- Arcade flyer for the game
- Developer: Capcom
- Publisher: Capcom
- Platforms: Arcade, PlayStation, Sega Saturn
- Release: Arcade JP: 26 August 1996; PlayStation and Sega Saturn JP: 27 June 1997;
- Genres: Quiz, dating sim
- Modes: Single-player, multiplayer
- Arcade system: CP System II

= Quiz Nanairo Dreams =

1996 video game

Quiz Nanairo Dreams: Nijiiro-chō no Kiseki (クイズなないろDREAMS 虹色町の奇跡) is a Japanese video game developed by Capcom. The game is a hybrid of a quiz game and a dating sim.

It was released in 1996 originally for the arcade game running on the CP System II platform, and was then released for the PlayStation and Sega Saturn systems in 1997.

== Gameplay ==
The game combines elements of a quiz game and a dating sim. Answering questions in the quiz allows the player to move through squares. Correct answers increases the love of the female characters and advances the plot.

The game was originally an arcade title, and when ported to home console, two new routes were added. The two new scenarios were for Pixy and Linz. Voice acting was also added for all the dialogue.

== Plot ==
The goal of the game is to seal the devil, and that is achieved by restoring the seven crystals assimilated into seven girls.

== Release ==
The game was released for arcades on September 20, 1996. It was ported to the Sega Saturn and Sony PlayStation home consoles and was released on June 27, 1997.
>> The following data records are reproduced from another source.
(** What the outside world supplies to [run], in the order in which the
    loop asks for it: the fate of a connection attempt, or the
    messages of one pass over the connection and the way it ends. *)
Inductive env_event : Type :=
  | EvConnect (o : connect_event)
  | EvSession (msgs : list inbound) (e : stream_end).

Inductive run_result : Type :=
  | RunReturns (c : t)                      (* the loop ended *)
  | RunRaises (e : py_exception) (c : t)    (* an exception left [run] *)
  | RunWaiting (c : t)                      (* loop alive, script used up *)
  | RunMismatch (c : t).                    (* script does not fit the loop *)

(** The [while self._running] loop of [run]. *)
Fixpoint run_loop (script : list env_event) (c : t) {struct script} : run_result :=
  if negb (_running c) then RunReturns c
  else if negb (is_connected c) then
    match script with
    | [] => RunWaiting c
    | EvSession _ _ :: _ => RunMismatch c
    | EvConnect o :: script =>
        match connect true o c with
        | (c, Raises e) => RunRaises e c
        | (c, Returns false) =>
            let c := set_reconnect_attempts (_reconnect_attempts c + 1) c in
            if (_reconnect_attempts c >? max_reconnect_attempts (config c))%Z
            then RunReturns c
            else run_loop script c
        | (c, Returns true) =>
            match script with
            | [] => RunWaiting c
            | EvConnect _ :: _ => RunMismatch c
            | EvSession msgs e :: script =>
                match message_loop c msgs e with
                | (c, Raises exn) => RunRaises exn c
                | (c, Returns _) => run_loop script c
                end
            end
        end
    end
  else
    match script with
    | [] => RunWaiting c
    | EvConnect _ :: _ => RunMismatch c
    | EvSession msgs e :: script =>
        match message_loop c msgs e with
        | (c, Raises exn) => RunRaises exn c
        | (c, Returns _) => run_loop script c
        end
    end.

(** [run]: the import, the running flag, the loop. *)
Definition run (websockets_installed : bool) (script : list env_event) (c : t)
  : run_result :=
  if negb websockets_installed
  then RunRaises (PyExc true "No module named 'websockets'") c
  else run_loop script (set_running true c).

(** The client as a run left it, however the run ended. *)
Definition client_of (r : run_result) : t :=
  match r with
  | RunReturns c | RunRaises _ c | RunWaiting c | RunMismatch c => c
  end.

End BaseServerClient.

(* --------------------------------------------------------------------- *)
(* socket_server.py                                                      *)
(* --------------------------------------------------------------------- *)

Module SocketServerMixin.

(** Identity of a [threading.Event] object. *)
Definition event_ref : Type := nat.

(** The tuple put on the operation queue. *)
Record operation : Type := Operation {
  op_type : value;
  op_params : value;
  op_request_id : string
}.

(** The state set up by [server_init], shared by the connection threads
    and the execution thread, together with the store of the event
    objects: [event_sets] counts the calls of [set()] on each event, and
    an event is set once the count is positive. *)
Record t : Type := Build {
  _server_running : bool;
  _operation_queue : list operation;
  _result_map : gmap string value;
  _result_events : gmap string event_ref;
  event_sets : gmap event_ref nat;
  next_event : event_ref
}.

(** [server_init], with the running flag of the class attribute. *)
Definition server_init : t :=
  {| _server_running := false; _operation_queue := []; _result_map := ∅;
     _result_events := ∅; event_sets := ∅; next_event := 0 |}.

(** [server_start], as far as the shared state goes. *)
Definition server_start (s : t) : t :=
  {| _server_running := true; _operation_queue := _operation_queue s;
     _result_map := _result_map s; _result_events := _result_events s;
     event_sets := event_sets s; next_event := next_event s |}.

Definition is_set (s : t) (ev : event_ref) : bool :=
  match event_sets s !! ev with
  | Some n => (0 <? n)%nat
  | None => false
  end.

(** A decoded command line.  The request id is a string when present
    (section 6); the other two fields are arbitrary JSON values. *)
Record command : Type := Command {
  cmd_type : option value;
  cmd_params : option value;
  cmd_request_id : option string
}.

Definition error_response (msg : string) : value :=
  VDict (<["error" := VStr msg]> (<["status" := VStr "error"]> ∅)).

(** A line of the connection after [json.loads]: the decoder fails (with
    the text of its error), or the line decodes to something that is not
    an object, so that [cmd.get] raises [AttributeError] (with its text),
    or it is a command. *)
Inductive decoded_line : Type :=
  | InvalidJSON (decode_error : string)
  | NotAnObject (attribute_error : string)
  | Object (cmd : command).

(** Where [_server_queue_and_wait] stands when it reaches [event.wait]:
    it has already answered, or it waits on an event under a request id. *)
Inductive begun : Type :=
  | Answered (response : value)
  | Waiting (request_id : string) (event : event_ref).

(** First half of [_server_queue_and_wait], up to [event.wait]: the
    immediate answer to an undecodable line, or the registration of a new
    event under the request id (the one supplied, else the generated
    [uuid4]) and the operation put on the queue. *)
Definition _server_queue_and_wait_begin (s : t) (line : decoded_line) (uuid4 : string)
  : t * outcome begun :=
  match line with
  | InvalidJSON decode_error =>
      (s, Returns (Answered (error_response ("Invalid JSON: " ++ decode_error))))
  | NotAnObject attribute_error =>
      (s, Raises (PyExc true attribute_error))
  | Object cmd =>
      let request_id := default uuid4 (cmd_request_id cmd) in
      let event := next_event s in
      let op := {| op_type := default (VStr "") (cmd_type cmd);
                   op_params := default (VDict ∅) (cmd_params cmd);
                   op_request_id := request_id |} in
      ({| _server_running := _server_running s;
          _operation_queue := _operation_queue s ++ [op];
          _result_map := _result_map s;
          _result_events := <[request_id := event]> (_result_events s);
          event_sets := <[event := 0%nat]> (event_sets s);
          next_event := S event |},
       Returns (Waiting request_id event))
  end.

(** Second half of [_server_queue_and_wait], from the return of
    [event.wait(timeout)] on: [wait] answers whether the event is set.
    [del self._result_events[request_id]] raises [KeyError] on a
    missing key. *)
Definition _server_queue_and_wait_end (s : t) (request_id : string) (event : event_ref)
  : t * outcome value :=
  if is_set s event then
    let result := default (error_response "No result") (_result_map s !! request_id) in
    let s1 := {| _server_running := _server_running s;
                 _operation_queue := _operation_queue s;
                 _result_map := delete request_id (_result_map s);
                 _result_events := _result_events s;
                 event_sets := event_sets s;
                 next_event := next_event s |} in
    match _result_events s1 !! request_id with
    | None => (s1, Raises (PyExc true ("'" ++ request_id ++ "'")))
    | Some _ =>
        ({| _server_running := _server_running s1;
            _operation_queue := _operation_queue s1;
            _result_map := _result_map s1;
            _result_events := delete request_id (_result_events s1);
            event_sets := event_sets s1;
            next_event := next_event s1 |},
         Returns result)
    end
  else
    ({| _server_running := _server_running s;
        _operation_queue := _operation_queue s;
        _result_map := _result_map s;
        _result_events := delete request_id (_result_events s);
        event_sets := event_sets s;
        next_event := next_event s |},
     Returns (error_response "Operation timed out")).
The game was added to the PlayStation Network Game Archives on July 27, 2011 in Japan.

== Reception ==

In Japan, Game Machine listed Quiz Nanairo Dreams on their October 15, 1996 issue as being the most-successful arcade game of the month, outperforming titles such as Dancing Eyes and Street Fighter Zero 2 Alpha. Upon release, Famitsu gave the PlayStation and Sega Saturn version of the game 28 out of 40.

Review score
| Publication | Score |
|---|---|
| Dengeki PlayStation | 85/100, 90/100, 75/100, 85/100 |

==Appearances in other games==
- Saki Omokane appears as a helper character in the Capcom fighting game Marvel vs. Capcom: Clash of Super Heroes and a playable character in Tatsunoko vs. Capcom. Her main weapon is her machine gun, though this makes her physical moveset limited. Her ending has her having tea with the rest of the female characters in Tatsunoko Vs. Capcom: Cross Generation of Heroes (Roll, Jun the Swan, Morrigan, Doronjo, and Chun-Li). Saki starts explaining about her world and its mechanics, while the rest of the girls remain clueless about what she's talking about. In its later revision, Ultimate All Stars, she helps save the twisting dimensions and soon finds that the reason she fights is to protect the friends she made. She then prepares to protect her city from a rampaging Hauzer. She is voiced by Yoko Honna. While she does not appear in Ultimate Marvel vs Capcom 3, one of Jill Valentine's alternate colors is based on Saki.
- Saki also appears as Capcom character card C119 in the Neo Geo Pocket Color game SNK vs. Capcom: Card Fighters' Clash. She comes with a special ability called "Stand-By", which is triggered once she enters the ring (field of play) and allows the player to pick one card from his deck and shuffle the rest, while placing that card on top of the deck to be drawn on the next round. Another character, Linz, is depicted on Action card A42, called "Pester", which allows the player to put three of the opponent's pile cards among his/her discarded (out of play) cards.